Hanson has issued a trading update, on this occasion a little earlier than its usual December statement.

Shortfalls in US aggregates volumes in the third quarter were marginally better than those experienced in the first half. Most major markets showed weakness, although San Diego continued to perform well.

Pipe & Products had a difficult quarter, largely due to delays in contract letting affecting pressure pipe demand in Texas. Brick & Tile third quarter volumes, however, remained underpinned by continuing resilience in residential housing, particularly in Canada and in Texas.

Demand in the UK remained at the low levels seen in early summer, with the anticipated post-June upturn not materialising and the Aggregates Levy affecting demand for certain products. Third quarter aggregates volumes were 9% below the 2001 level. Despite this, year to date trading profit for the UK Aggregates division remained ahead of the prior year.

UK brick volumes fell by 3% in the third quarter. However, recent demand was said to have been more encouraging with pricing remaining good and operational cost control initiatives having a beneficial impact.

In Hanson Building Materials Europe's other principal market - Spain - trading conditions were good.

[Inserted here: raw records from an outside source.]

(** C7. [build_llm_prompt] returns one string: the heading of the facts, the
    facts section, the heading of the conversation, the conversation section,
    the heading of the message with the user's message, and the closing
    instruction, in this order.  The facts section holds every memory whole
    and in order, with one line feed between neighbours and nothing else; the
    conversation section holds every line of the buffer in the same way; so
    no part of the input is dropped.  Each of the three sections stands whole
    at the place the lengths before it give.  With no memories the facts
    section is the empty string between the same two headings, and with an
    empty buffer so is the conversation section. *)
Theorem build_llm_prompt_sections
    (user_message : string) (relevant_memories : list string) (w : World) :
  exists prompt facts recent : string,
    build_llm_prompt user_message relevant_memories w = (Return prompt, w) /\
    prompt = facts_heading ++ facts
             ++ conversation_heading ++ recent
             ++ message_heading ++ user_message
             ++ closing_instruction /\
    facts = Py.join Py.nl relevant_memories /\
    recent = Py.join Py.nl (short_term (self w)) /\
    (relevant_memories = [] -> facts = "") /\
    (forall (before : list string) (m : string) (rest : list string),
        relevant_memories = (before ++ m :: rest)%list ->
        facts = glue (map (fun x => x ++ Py.nl) before)
                ++ m ++ glue (map (fun x => Py.nl ++ x) rest)) /\
    (short_term (self w) = [] -> recent = "") /\
    (forall (before : list string) (line : string) (rest : list string),
        short_term (self w) = (before ++ line :: rest)%list ->
        recent = glue (map (fun x => x ++ Py.nl) before)
                 ++ line ++ glue (map (fun x => Py.nl ++ x) rest)) /\
    substring (String.length facts_heading) (String.length facts) prompt
      = facts /\
    substring (String.length (facts_heading ++ facts ++ conversation_heading))
              (String.length recent) prompt
      = recent /\
    substring (String.length (facts_heading ++ facts ++ conversation_heading
                              ++ recent ++ message_heading))
              (String.length user_message) prompt
      = user_message /\
    build_llm_prompt user_message [] w =
      (Return (facts_heading ++ ""
               ++ conversation_heading ++ recent
               ++ message_heading ++ user_message
               ++ closing_instruction), w).
Proof.
  exists (laid_out (Py.join Py.nl relevant_memories)
                   (Py.join Py.nl (short_term (self w))) user_message),
         (Py.join Py.nl relevant_memories),
         (Py.join Py.nl (short_term (self w))).
  split; [apply build_llm_prompt_laid_out |].
  split; [reflexivity |].
  split; [reflexivity |]. split; [reflexivity |].
  split; [intros ->; reflexivity |].
  split; [intros before m rest ->; apply join_split |].
  split; [intros ->; reflexivity |].
  split; [intros before line rest ->; apply join_split |].
  unfold laid_out.
  split; [apply substring_after |].
  split.
  - rewrite <- (substring_after
                  (facts_heading ++ Py.join Py.nl relevant_memories
                   ++ conversation_heading)
                  (Py.join Py.nl (short_term (self w)))
                  (message_heading ++ user_message ++ closing_instruction))
      at 3.
    rewrite !append_assoc. reflexivity.
  - split; [| reflexivity].
    rewrite <- (substring_after
                  (facts_heading ++ Py.join Py.nl relevant_memories
                   ++ conversation_heading
                   ++ Py.join Py.nl (short_term (self w)) ++ message_heading)
                  user_message closing_instruction)
      at 3.
    rewrite !append_assoc. reflexivity.
Qed.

Hanson Australia's performance remained strong and trading profit was anticipated to be significantly ahead of 2001.

In Hanson Pacific, Hong Kong remained affected by weaker underlying demand and increased competition, while Malaysia's performance was affected by the government's decision to expel temporarily many immigrant construction workers.

Hanson said that operations continued to generate strong cash flows. Assuming no further acquisitions or disposals, year-end debt was forecast to be approximately £1.2 billion. This represents a reduction of around £230 million on the prior year, despite year to date acquisition spend of around £130 million (2001 total = £57.8 million).

Hanson said that assuming normal weather patterns and no significant further US dollar weakness - which is already forecast to have a net negative impact of approximately £9 million - it expected to report 2002 pre-tax, pre-exceptional profit close to the median of current analyst forecasts of around £345 million. In 2001, this figure was £351 million.